Stohn forderte ein Impfzentrum in jedem Landkreis. Bis Anfang Februar sind elf Impfzentren geplant - in der Hälfte der 14 Kreise sowie in den vier kreisfreien Städten. Brandenburg lag bei Impfungen pro 1.000 Einwohner am Dienstag mit 6,0 an drittletzter Stelle hinter Sachsen und Thüringen, wie aus Zahlen des Robert-Koch-Instituts (RKI) hervorgeht. Bei der Impfung von Pflegeheimbewohnern ist Brandenburg Schlusslicht.
Forderung nach besserem Transport zu Impfzentren
Nonnemacher hatte am Montag um Verständnis geworben. Sie verwies darauf, dass die Impfkapazitäten Schritt für Schritt ausgebaut würden und der Impfstoff das Tempo vorgebe. Am Dienstag sollte nach dem Präparat von Biontech und Pfizer erstmals Vakzin des Anbieters Moderna nach Brandenburg geliefert werden. Das Land hat bisher 58.500 Impfstoffdosen von Biontech/Pfizer erhalten. Bis zum 16. Februar sollen es laut Bundesgesundheitsministerium insgesamt 156.000 Impfstoffdosen sein.
Linksfraktionschef Sebastian Walter forderte eine Änderung des Konzepts, sonst werde "die Impfstrategie scheitern und das Impfchaos" weitergehen. Er schlug vor, wohnortnahe Impfungen und Transporte zu organisieren und mit den Kommunen Risikogruppen anzuschreiben. Einige Städte wie Potsdam und Templin schrieben sie bereits von sich aus an. Freie-Wähler-Fraktionschef Péter Vida verlangte, die Kapazitäten mobiler Impfteams für die Pflegeheime aufzustocken. Auch er mahnte, den Transport zu Impfzentren zu erleichtern.

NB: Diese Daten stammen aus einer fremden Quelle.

Definition CRC_32_IEEE_LE : list Z := [
   0x00000000; 0x77073096; 0xee0e612c; 0x990951ba; 0x076dc419; 0x706af48f; 0xe963a535; 0x9e6495a3;
   0x0edb8832; 0x79dcb8a4; 0xe0d5e91e; 0x97d2d988; 0x09b64c2b; 0x7eb17cbd; 0xe7b82d07; 0x90bf1d91;
   0x1db71064; 0x6ab020f2; 0xf3b97148; 0x84be41de; 0x1adad47d; 0x6ddde4eb; 0xf4d4b551; 0x83d385c7;
   0x136c9856; 0x646ba8c0; 0xfd62f97a; 0x8a65c9ec; 0x14015c4f; 0x63066cd9; 0xfa0f3d63; 0x8d080df5;
   0x3b6e20c8; 0x4c69105e; 0xd56041e4; 0xa2677172; 0x3c03e4d1; 0x4b04d447; 0xd20d85fd; 0xa50ab56b;
   0x35b5a8fa; 0x42b2986c; 0xdbbbc9d6; 0xacbcf940; 0x32d86ce3; 0x45df5c75; 0xdcd60dcf; 0xabd13d59;
   0x26d930ac; 0x51de003a; 0xc8d75180; 0xbfd06116; 0x21b4f4b5; 0x56b3c423; 0xcfba9599; 0xb8bda50f;
   0x2802b89e; 0x5f058808; 0xc60cd9b2; 0xb10be924; 0x2f6f7c87; 0x58684c11; 0xc1611dab; 0xb6662d3d;
   0x76dc4190; 0x01db7106; 0x98d220bc; 0xefd5102a; 0x71b18589; 0x06b6b51f; 0x9fbfe4a5; 0xe8b8d433;
   0x7807c9a2; 0x0f00f934; 0x9609a88e; 0xe10e9818; 0x7f6a0dbb; 0x086d3d2d; 0x91646c97; 0xe6635c01;
   0x6b6b51f4; 0x1c6c6162; 0x856530d8; 0xf262004e; 0x6c0695ed; 0x1b01a57b; 0x8208f4c1; 0xf50fc457;
   0x65b0d9c6; 0x12b7e950; 0x8bbeb8ea; 0xfcb9887c; 0x62dd1ddf; 0x15da2d49; 0x8cd37cf3; 0xfbd44c65;
   0x4db26158; 0x3ab551ce; 0xa3bc0074; 0xd4bb30e2; 0x4adfa541; 0x3dd895d7; 0xa4d1c46d; 0xd3d6f4fb;
   0x4369e96a; 0x346ed9fc; 0xad678846; 0xda60b8d0; 0x44042d73; 0x33031de5; 0xaa0a4c5f; 0xdd0d7cc9;
   0x5005713c; 0x270241aa; 0xbe0b1010; 0xc90c2086; 0x5768b525; 0x206f85b3; 0xb966d409; 0xce61e49f;
   0x5edef90e; 0x29d9c998; 0xb0d09822; 0xc7d7a8b4; 0x59b33d17; 0x2eb40d81; 0xb7bd5c3b; 0xc0ba6cad;
   0xedb88320; 0x9abfb3b6; 0x03b6e20c; 0x74b1d29a; 0xead54739; 0x9dd277af; 0x04db2615; 0x73dc1683;
   0xe3630b12; 0x94643b84; 0x0d6d6a3e; 0x7a6a5aa8; 0xe40ecf0b; 0x9309ff9d; 0x0a00ae27; 0x7d079eb1;
   0xf00f9344; 0x8708a3d2; 0x1e01f268; 0x6906c2fe; 0xf762575d; 0x806567cb; 0x196c3671; 0x6e6b06e7;
   0xfed41b76; 0x89d32be0; 0x10da7a5a; 0x67dd4acc; 0xf9b9df6f; 0x8ebeeff9; 0x17b7be43; 0x60b08ed5;
   0xd6d6a3e8; 0xa1d1937e; 0x38d8c2c4; 0x4fdff252; 0xd1bb67f1; 0xa6bc5767; 0x3fb506dd; 0x48b2364b;
   0xd80d2bda; 0xaf0a1b4c; 0x36034af6; 0x41047a60; 0xdf60efc3; 0xa867df55; 0x316e8eef; 0x4669be79;
   0xcb61b38c; 0xbc66831a; 0x256fd2a0; 0x5268e236; 0xcc0c7795; 0xbb0b4703; 0x220216b9; 0x5505262f;
   0xc5ba3bbe; 0xb2bd0b28; 0x2bb45a92; 0x5cb36a04; 0xc2d7ffa7; 0xb5d0cf31; 0x2cd99e8b; 0x5bdeae1d;
   0x9b64c2b0; 0xec63f226; 0x756aa39c; 0x026d930a; 0x9c0906a9; 0xeb0e363f; 0x72076785; 0x05005713;
   0x95bf4a82; 0xe2b87a14; 0x7bb12bae; 0x0cb61b38; 0x92d28e9b; 0xe5d5be0d; 0x7cdcefb7; 0x0bdbdf21;
   0x86d3d2d4; 0xf1d4e242; 0x68ddb3f8; 0x1fda836e; 0x81be16cd; 0xf6b9265b; 0x6fb077e1; 0x18b74777;
   0x88085ae6; 0xff0f6a70; 0x66063bca; 0x11010b5c; 0x8f659eff; 0xf862ae69; 0x616bffd3; 0x166ccf45;
   0xa00ae278; 0xd70dd2ee; 0x4e048354; 0x3903b3c2; 0xa7672661; 0xd06016f7; 0x4969474d; 0x3e6e77db;
   0xaed16a4a; 0xd9d65adc; 0x40df0b66; 0x37d83bf0; 0xa9bcae53; 0xdebb9ec5; 0x47b2cf7f; 0x30b5ffe9;
   0xbdbdf21c; 0xcabac28a; 0x53b39330; 0x24b4a3a6; 0xbad03605; 0xcdd70693; 0x54de5729; 0x23d967bf;
   0xb3667a2e; 0xc4614ab8; 0x5d681b02; 0x2a6f2b94; 0xb40bbe37; 0xc30c8ea1; 0x5a05df1b; 0x2d02ef8d;
   0x00000001 ].

Definition crc32_table : list Z := [
   0x00000000; 0x77073096; 0xee0e612c; 0x990951ba; 0x076dc419; 0x706af48f; 0xe963a535; 0x9e6495a3;
   0x0edb8832; 0x79dcb8a4; 0xe0d5e91e; 0x97d2d988; 0x09b64c2b; 0x7eb17cbd; 0xe7b82d07; 0x90bf1d91;
   0x1db71064; 0x6ab020f2; 0xf3b97148; 0x84be41de; 0x1adad47d; 0x6ddde4eb; 0xf4d4b551; 0x83d385c7;
   0x136c9856; 0x646ba8c0; 0xfd62f97a; 0x8a65c9ec; 0x14015c4f; 0x63066cd9; 0xfa0f3d63; 0x8d080df5;
   0x3b6e20c8; 0x4c69105e; 0xd56041e4; 0xa2677172; 0x3c03e4d1; 0x4b04d447; 0xd20d85fd; 0xa50ab56b;
   0x35b5a8fa; 0x42b2986c; 0xdbbbc9d6; 0xacbcf940; 0x32d86ce3; 0x45df5c75; 0xdcd60dcf; 0xabd13d59;
   0x26d930ac; 0x51de003a; 0xc8d75180; 0xbfd06116; 0x21b4f4b5; 0x56b3c423; 0xcfba9599; 0xb8bda50f;
   0x2802b89e; 0x5f058808; 0xc60cd9b2; 0xb10be924; 0x2f6f7c87; 0x58684c11; 0xc1611dab; 0xb6662d3d;
   0x76dc4190; 0x01db7106; 0x98d220bc; 0xefd5102a; 0x71b18589; 0x06b6b51f; 0x9fbfe4a5; 0xe8b8d433;
   0x7807c9a2; 0x0f00f934; 0x9609a88e; 0xe10e9818; 0x7f6a0dbb; 0x086d3d2d; 0x91646c97; 0xe6635c01;
   0x6b6b51f4; 0x1c6c6162; 0x856530d8; 0xf262004e; 0x6c0695ed; 0x1b01a57b; 0x8208f4c1; 0xf50fc457;
   0x65b0d9c6; 0x12b7e950; 0x8bbeb8ea; 0xfcb9887c; 0x62dd1ddf; 0x15da2d49; 0x8cd37cf3; 0xfbd44c65;
   0x4db26158; 0x3ab551ce; 0xa3bc0074; 0xd4bb30e2; 0x4adfa541; 0x3dd895d7; 0xa4d1c46d; 0xd3d6f4fb;
   0x4369e96a; 0x346ed9fc; 0xad678846; 0xda60b8d0; 0x44042d73; 0x33031de5; 0xaa0a4c5f; 0xdd0d7cc9;
   0x5005713c; 0x270241aa; 0xbe0b1010; 0xc90c2086; 0x5768b525; 0x206f85b3; 0xb966d409; 0xce61e49f;
   0x5edef90e; 0x29d9c998; 0xb0d09822; 0xc7d7a8b4; 0x59b33d17; 0x2eb40d81; 0xb7bd5c3b; 0xc0ba6cad;
   0xedb88320; 0x9abfb3b6; 0x03b6e20c; 0x74b1d29a; 0xead54739; 0x9dd277af; 0x04db2615; 0x73dc1683;
   0xe3630b12; 0x94643b84; 0x0d6d6a3e; 0x7a6a5aa8; 0xe40ecf0b; 0x9309ff9d; 0x0a00ae27; 0x7d079eb1;
   0xf00f9344; 0x8708a3d2; 0x1e01f268; 0x6906c2fe; 0xf762575d; 0x806567cb; 0x196c3671; 0x6e6b06e7;
   0xfed41b76; 0x89d32be0; 0x10da7a5a; 0x67dd4acc; 0xf9b9df6f; 0x8ebeeff9; 0x17b7be43; 0x60b08ed5;
   0xd6d6a3e8; 0xa1d1937e; 0x38d8c2c4; 0x4fdff252; 0xd1bb67f1; 0xa6bc5767; 0x3fb506dd; 0x48b2364b;
   0xd80d2bda; 0xaf0a1b4c; 0x36034af6; 0x41047a60; 0xdf60efc3; 0xa867df55; 0x316e8eef; 0x4669be79;
   0xcb61b38c; 0xbc66831a; 0x256fd2a0; 0x5268e236; 0xcc0c7795; 0xbb0b4703; 0x220216b9; 0x5505262f;
   0xc5ba3bbe; 0xb2bd0b28; 0x2bb45a92; 0x5cb36a04; 0xc2d7ffa7; 0xb5d0cf31; 0x2cd99e8b; 0x5bdeae1d;
   0x9b64c2b0; 0xec63f226; 0x756aa39c; 0x026d930a; 0x9c0906a9; 0xeb0e363f; 0x72076785; 0x05005713;
   0x95bf4a82; 0xe2b87a14; 0x7bb12bae; 0x0cb61b38; 0x92d28e9b; 0xe5d5be0d; 0x7cdcefb7; 0x0bdbdf21;
   0x86d3d2d4; 0xf1d4e242; 0x68ddb3f8; 0x1fda836e; 0x81be16cd; 0xf6b9265b; 0x6fb077e1; 0x18b74777;
   0x88085ae6; 0xff0f6a70; 0x66063bca; 0x11010b5c; 0x8f659eff; 0xf862ae69; 0x616bffd3; 0x166ccf45;
   0xa00ae278; 0xd70dd2ee; 0x4e048354; 0x3903b3c2; 0xa7672661; 0xd06016f7; 0x4969474d; 0x3e6e77db;
   0xaed16a4a; 0xd9d65adc; 0x40df0b66; 0x37d83bf0; 0xa9bcae53; 0xdebb9ec5; 0x47b2cf7f; 0x30b5ffe9;
   0xbdbdf21c; 0xcabac28a; 0x53b39330; 0x24b4a3a6; 0xbad03605; 0xcdd70693; 0x54de5729; 0x23d967bf;
   0xb3667a2e; 0xc4614ab8; 0x5d681b02; 0x2a6f2b94; 0xb40bbe37; 0xc30c8ea1; 0x5a05df1b; 0x2d02ef8d ].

Am Montag hatte in Schönefeld (Dahme-Spreewald) am Terminal 5 des Flughafens BER das dritte Corona-Impfzentrum in Brandenburg eröffnet - nach Cottbus und Potsdam. Allerdings können derzeit in den Impfzentren nur wenige Termine und die auch nur für die nächsten drei Wochen vergeben werden. Grund sei die Impfstoff-Knappheit, teilte das Gesundheitsministerium am Montag mit. Zugleich fänden aber immer mehr Impfungen durch mobile Teams in Pflegeeinrichtungen und Krankenhäusern statt, hieß es.
Impf-Aufklärung statt -Pflicht
Der Vorschlag des bayerischen Regierungschef Markus Söder (CSU) nach Prüfung einer Impfpflicht für Pflegekräfte in Heimen stößt in Brandenburg dennoch auf Ablehnung quer durch alle Fraktionen. "Eine Impflicht darf es nicht geben", sagte Nonnemacher. "Unsere Aufgabe ist es, für die Corona-Schutzimpfung zu werben, über die Vorteile zu informieren und Fragen zu Impfstoffen und Nebenwirkungen transparent zu beantworten."
Auch CDU-Fraktionschef Redmann forderte mehr Aufklärung. "Nach meiner Kenntnis macht es einen erheblichen Unterschied, ob die Pflegekräfte vorher informiert wurden über die Impfstoffe - das erhöht die Impfbereitschaft um zweistellige Prozentwerte", sagte Redmann. Auch die anderen Fraktionen zeigten bei dem Thema Einigkeit und sprachen sich gegen eine Impfpflicht aus. Der AfD-Fraktionsvorsitzende Hans-Christoph Berndt etwa sagte, er sehe - auch angesichts einer kurzen Entwicklungszeit - Risiken beim Impfen gegen Corona.
Der Deutsche Berufsverband für Pflegeberufe Nordost verwahrte sich dagegen, dass nur wenige Pflegekräfte bereit zur Impfung seien und verantwortlich gemacht würden für den holprigen Start der Impfkampagne.
Barnim überschreitet 200er-Inzidenzwert
Die Gesundheitsämter in Brandenburg meldeten derweil am Dienstag 729 neue Corona-Infektionen innerhalb eines Tages, etwas weniger als eine Woche zuvor. 55 Menschen starben infolge einer Corona-Erkrankung. Besonders kritisch bleibt die Lage im Kreis Elbe-Elster mit einem Wert von rund 536 neuen Ansteckungen pro 100.000 Einwohner binnen einer Woche.
Der Kreis Barnim überschritt den Wert von 200 und kündigte schärfere Maßnahmen an: Künftig sind dort Versammlungen verboten, Sport und touristische Ausflüge sind nur in einem Radius von 15 Kilometern um die Landkreisgrenze erlaubt.